Exercise brief
Every line from the start of the records below to the line containing "- An [await]" should be retyped exactly, that line included, and no others.

Data

(** * The session-and-turn protocol of the research chat client

    A shallow embedding of [chatbot-frontend/src/App.js]: the React
    component [App], its state ([input], [messages], [turnId],
    [chatSessionId], [loading]), the click handler [changeEvent] and the
    mount effect [startSession].

    Conventions of the embedding.
    - A JavaScript string is the list of its UTF-16 code units.
    - A JavaScript value is a term of [value]; the body of an HTTP reply is
      given already parsed ([None] when [response.json()] rejects).
    - [turnId] is a JavaScript number that only ever holds integers; it is
      modelled as a [Z] (the increment is exact below 2^53).
    - An [await] is a point where the environment supplies the outcome of
      the pending [fetch]; handlers take that outcome as an argument.
    - Everything observable that a handler does besides updating the state
      (requests, console output, alerts) is recorded as a list of
      [effect]s, in program order. *)

From Stdlib Require Import String Ascii ZArith NArith Bool Lia List.
From Stdlib Require Import DecimalString DecimalPos DecimalZ Floats.SpecFloat.
Import ListNotations.

Local Open Scope Z_scope.

(** ** JavaScript strings *)

Module JsString.

Definition code_unit := N.
Definition jsstring := list code_unit.

(** A literal of the source, given in ASCII. *)
Definition js (s : string) : jsstring :=
  map N_of_ascii (list_ascii_of_string s).

Definition eqb (a b : jsstring) : bool :=
  if list_eq_dec N.eq_dec a b then true else false.

(** ECMAScript [WhiteSpace] and [LineTerminator] code points, the ones
    that [String.prototype.trim] strips. *)
Definition is_white_space (c : code_unit) : bool :=
  ((c =? 0x0009) || (c =? 0x000A) || (c =? 0x000B) || (c =? 0x000C) ||
   (c =? 0x000D) || (c =? 0x0020) || (c =? 0x00A0) || (c =? 0x1680) ||
   ((0x2000 <=? c) && (c <=? 0x200A)) ||
   (c =? 0x2028) || (c =? 0x2029) || (c =? 0x202F) || (c =? 0x205F) ||
   (c =? 0x3000) || (c =? 0xFEFF))%N.

Fixpoint trimStart (s : jsstring) : jsstring :=
  match s with
  | c :: s' => if is_white_space c then trimStart s' else s
  | [] => []
  end.

Definition trimEnd (s : jsstring) : jsstring :=
  rev (trimStart (rev s)).

(** [String.prototype.trim] *)
Definition trim (s : jsstring) : jsstring :=
  trimEnd (trimStart s).

(** [Number.prototype.toString] on an integer. *)
Definition toString (n : Z) : jsstring :=
  js (NilZero.string_of_int (Z.to_int n)).

End JsString.
Export JsString.

(** ** JavaScript values

    The values that [JSON.parse] can produce, and [undefined]. A number is
    an IEEE 754 binary64; an object is the list of its own properties. *)

#[local] Set Warnings "-register-all".

Inductive value : Type :=
| Undefined
| Null
| Bool (b : bool)
| Number (x : spec_float)
| Str (s : jsstring)
| Arr (items : list value)
| Obj (props : list (jsstring * value)).

(** Own-property lookup in the property list of an object. *)
Fixpoint lookup (k : jsstring) (props : list (jsstring * value)) : option value :=
  match props with
  | [] => None
  | (k', v) :: rest => if JsString.eqb k k' then Some v else lookup k rest
  end.

(** What the handlers can throw. *)
Inductive error : Type :=
| NetworkError   (* [fetch] rejects *)
| SyntaxError    (* [response.json()] rejects: the body is not JSON *)
| TypeError.     (* a property is read on [null] or [undefined] *)

Inductive result (A : Type) : Type :=
| Ok (a : A)
| Throw (e : error).
Arguments Ok {A} a.
Arguments Throw {A} e.

(** [v.k] for a property name [k] that no built-in prototype defines
    (the handlers read only [response] and [chat_session_id]): reading
    on [null] or [undefined] throws, an object yields its own property or
    [undefined], every other value yields [undefined]. *)
Definition get_prop (v : value) (k : jsstring) : result value :=
  match v with
  | Undefined | Null => Throw TypeError
  | Obj props =>
      match lookup k props with
      | Some x => Ok x
      | None => Ok Undefined
      end
  | Bool _ | Number _ | Str _ | Arr _ => Ok Undefined
  end.

(** ** The environment: HTTP and the page URL *)

(** The [Response] that a resolved [fetch] yields. [body] is the result
    of parsing the body text as JSON, [None] when it does not parse. *)
Record Response : Type := mkResponse {
  status : Z;
  body : option value
}.

(** [response.ok] *)
Definition ok (r : Response) : bool := (200 <=? status r) && (status r <=? 299).

(** How a pending [fetch] settles. *)
Inductive fetch_result : Type :=
| Rejected
| Resolved (response : Response).

(** The second argument of [fetch]. [body_json] is the object handed to
    [JSON.stringify]; the serialisation itself is not modelled. *)
Record RequestInit : Type := mkRequestInit {
  method : jsstring;
  headers : list (jsstring * jsstring);
  body_json : value
}.

(** [window.location.search], as the list of its name/value pairs. *)
Record Env : Type := mkEnv {
  location_search : list (jsstring * jsstring)
}.

(** [URLSearchParams.prototype.get]: the first value of that name, or
    [null]. *)
Fixpoint URLSearchParams_get (params : list (jsstring * jsstring))
    (name : jsstring) : value :=
  match params with
  | [] => Null
  | (k, v) :: rest =>
      if JsString.eqb k name then Str v else URLSearchParams_get rest name
  end.

(** ** Component state and effects *)

Record Message : Type := mkMessage {
  sender : jsstring;
  text : value
}.

(** The five [useState] cells of [App]. *)
Record State : Type := mkState {
  input : jsstring;
  messages : list Message;
  turnId : Z;
  chatSessionId : value;
  loading : bool
}.

(** The initial values given to [useState]. *)
Definition initial : State :=
  {| input := js "";
     messages := [];
     turnId := 1;
     chatSessionId := Null;
     loading := true |}.

Inductive effect : Type :=
| Fetch (url : jsstring) (init : RequestInit)
| ConsoleLog (label : jsstring) (arg : value)
| ConsoleError (label : jsstring) (err : error)
| Alert (msg : jsstring).

(** ** Handler programs

    A handler body is a program over the component state that records
    its effects and may throw. *)

Module Prog.

Definition prog (A : Type) : Type := State -> State * list effect * result A.

Definition ret {A} (a : A) : prog A := fun st => (st, [], Ok a).

Definition bind {A B} (m : prog A) (k : A -> prog B) : prog B :=
  fun st =>
    match m st with
    | (st1, e1, Ok a) =>
        match k a st1 with
        | (st2, e2, r) => (st2, e1 ++ e2, r)
        end
    | (st1, e1, Throw err) => (st1, e1, Throw err)
    end.

Definition lift {A} (r : result A) : prog A := fun st => (st, [], r).

Definition emit (e : effect) : prog unit := fun st => (st, [e], Ok tt).

(** [try { body } catch (error) { handler(error) }] *)
Definition try_catch {A} (body : prog A) (handler : error -> prog A) : prog A :=
  fun st =>
    match body st with
    | (st1, e1, Ok a) => (st1, e1, Ok a)
    | (st1, e1, Throw err) =>
        match handler err st1 with
        | (st2, e2, r) => (st2, e1 ++ e2, r)
        end
    end.

(** [try { body } finally { final }], for a [final] that does not throw
    out of itself: the outcome of [body] is kept. *)
Definition finally {A} (body : prog A) (final : prog unit) : prog A :=
  fun st =>
    match body st with
    | (st1, e1, r) =>
        match final st1 with
        | (st2, e2, Ok _) => (st2, e1 ++ e2, r)
        | (st2, e2, Throw err) => (st2, e1 ++ e2, Throw err)
        end
    end.

(** State of the component and effects after running a handler. *)
Definition exec {A} (m : prog A) (st : State) : State * list effect :=
  fst (m st).

End Prog.
Import Prog.

Declare Scope prog_scope.
Delimit Scope prog_scope with prog.
Notation "x <- m ;; k" := (bind m (fun x => k))
  (at level 61, m at next level, right associativity) : prog_scope.
Notation "m ;; k" := (bind m (fun _ => k))
  (at level 61, right associativity) : prog_scope.

Local Open Scope prog_scope.

(** ** The component [App] *)

(** Reading a state cell, as a handler sees it through its closure. *)
Definition read {A} (cell : State -> A) : prog A := fun st => (st, [], Ok (cell st)).

Definition setInput (v : jsstring) : prog unit :=
  fun st => (mkState v (messages st) (turnId st) (chatSessionId st) (loading st), [], Ok tt).

Definition setMessages (f : list Message -> list Message) : prog unit :=
  fun st => (mkState (input st) (f (messages st)) (turnId st) (chatSessionId st) (loading st), [], Ok tt).

Definition setTurnId (f : Z -> Z) : prog unit :=
  fun st => (mkState (input st) (messages st) (f (turnId st)) (chatSessionId st) (loading st), [], Ok tt).

Definition setChatSessionId (v : value) : prog unit :=
  fun st => (mkState (input st) (messages st) (turnId st) v (loading st), [], Ok tt).

Definition setLoading (b : bool) : prog unit :=
  fun st => (mkState (input st) (messages st) (turnId st) (chatSessionId st) b, [], Ok tt).

(** [await fetch(url, init)], split at the suspension: the call issues
    the request, the await yields the response or throws. *)
Definition fetch_call (url : jsstring) (init : RequestInit) : prog unit :=
  emit (Fetch url init).

Definition fetch_await (r : fetch_result) : prog Response :=
  lift match r with
       | Rejected => Throw NetworkError
       | Resolved response => Ok response
       end.

Definition fetch (r : fetch_result) (url : jsstring) (init : RequestInit) : prog Response :=
  fetch_call url init ;; fetch_await r.

(** [await response.json()] *)
Definition json (response : Response) : prog value :=
  lift match body response with
       | Some data => Ok data
       | None => Throw SyntaxError
       end.

(** [const prolificId = urlParams.get('PROLIFIC_PID')] and
    [const sessionId = urlParams.get('SESSION_ID')] *)
Definition prolificId (env : Env) : value :=
  URLSearchParams_get (location_search env) (js "PROLIFIC_PID").

Definition sessionId (env : Env) : value :=
  URLSearchParams_get (location_search env) (js "SESSION_ID").

Definition json_headers : list (jsstring * jsstring) :=
  [(js "Content-Type", js "application/json")].

Definition chat_url : jsstring := js "http://127.0.0.1:8000/chat".
Definition session_start_url : jsstring := js "http://127.0.0.1:8000/session/start".

(** The object that [changeEvent] serialises as the request body. *)
Definition chat_body (input : jsstring) (turnId : Z) : value :=
  Obj [(js "user_message", Str input);
       (js "client_turn_id", Str (toString turnId));
       (js "chat_session_id", Str (js "XYZ"))].

Definition chat_request (input : jsstring) (turnId : Z) : effect :=
  Fetch chat_url
    {| method := js "POST"; headers := json_headers; body_json := chat_body input turnId |}.

Definition userMessage (input : jsstring) : Message :=
  {| sender := js "user"; text := Str input |}.

Definition botMessage (reply : value) : Message :=
  {| sender := js "bot"; text := reply |}.

Definition errorMessage : Message :=
  {| sender := js "error"; text := Str (js "Error sending message.") |}.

Answer to this task
(** * The session-and-turn protocol of the research chat client

    A shallow embedding of [chatbot-frontend/src/App.js]: the React
    component [App], its state ([input], [messages], [turnId],
    [chatSessionId], [loading]), the click handler [changeEvent] and the
    mount effect [startSession].

    Conventions of the embedding.
    - A JavaScript string is the list of its UTF-16 code units.
    - A JavaScript value is a term of [value]; the body of an HTTP reply is
      given already parsed ([None] when [response.json()] rejects).
    - [turnId] is a JavaScript number that only ever holds integers; it is
      modelled as a [Z] (the increment is exact below 2^53).
    - An [await] is a point where the environment supplies the outcome of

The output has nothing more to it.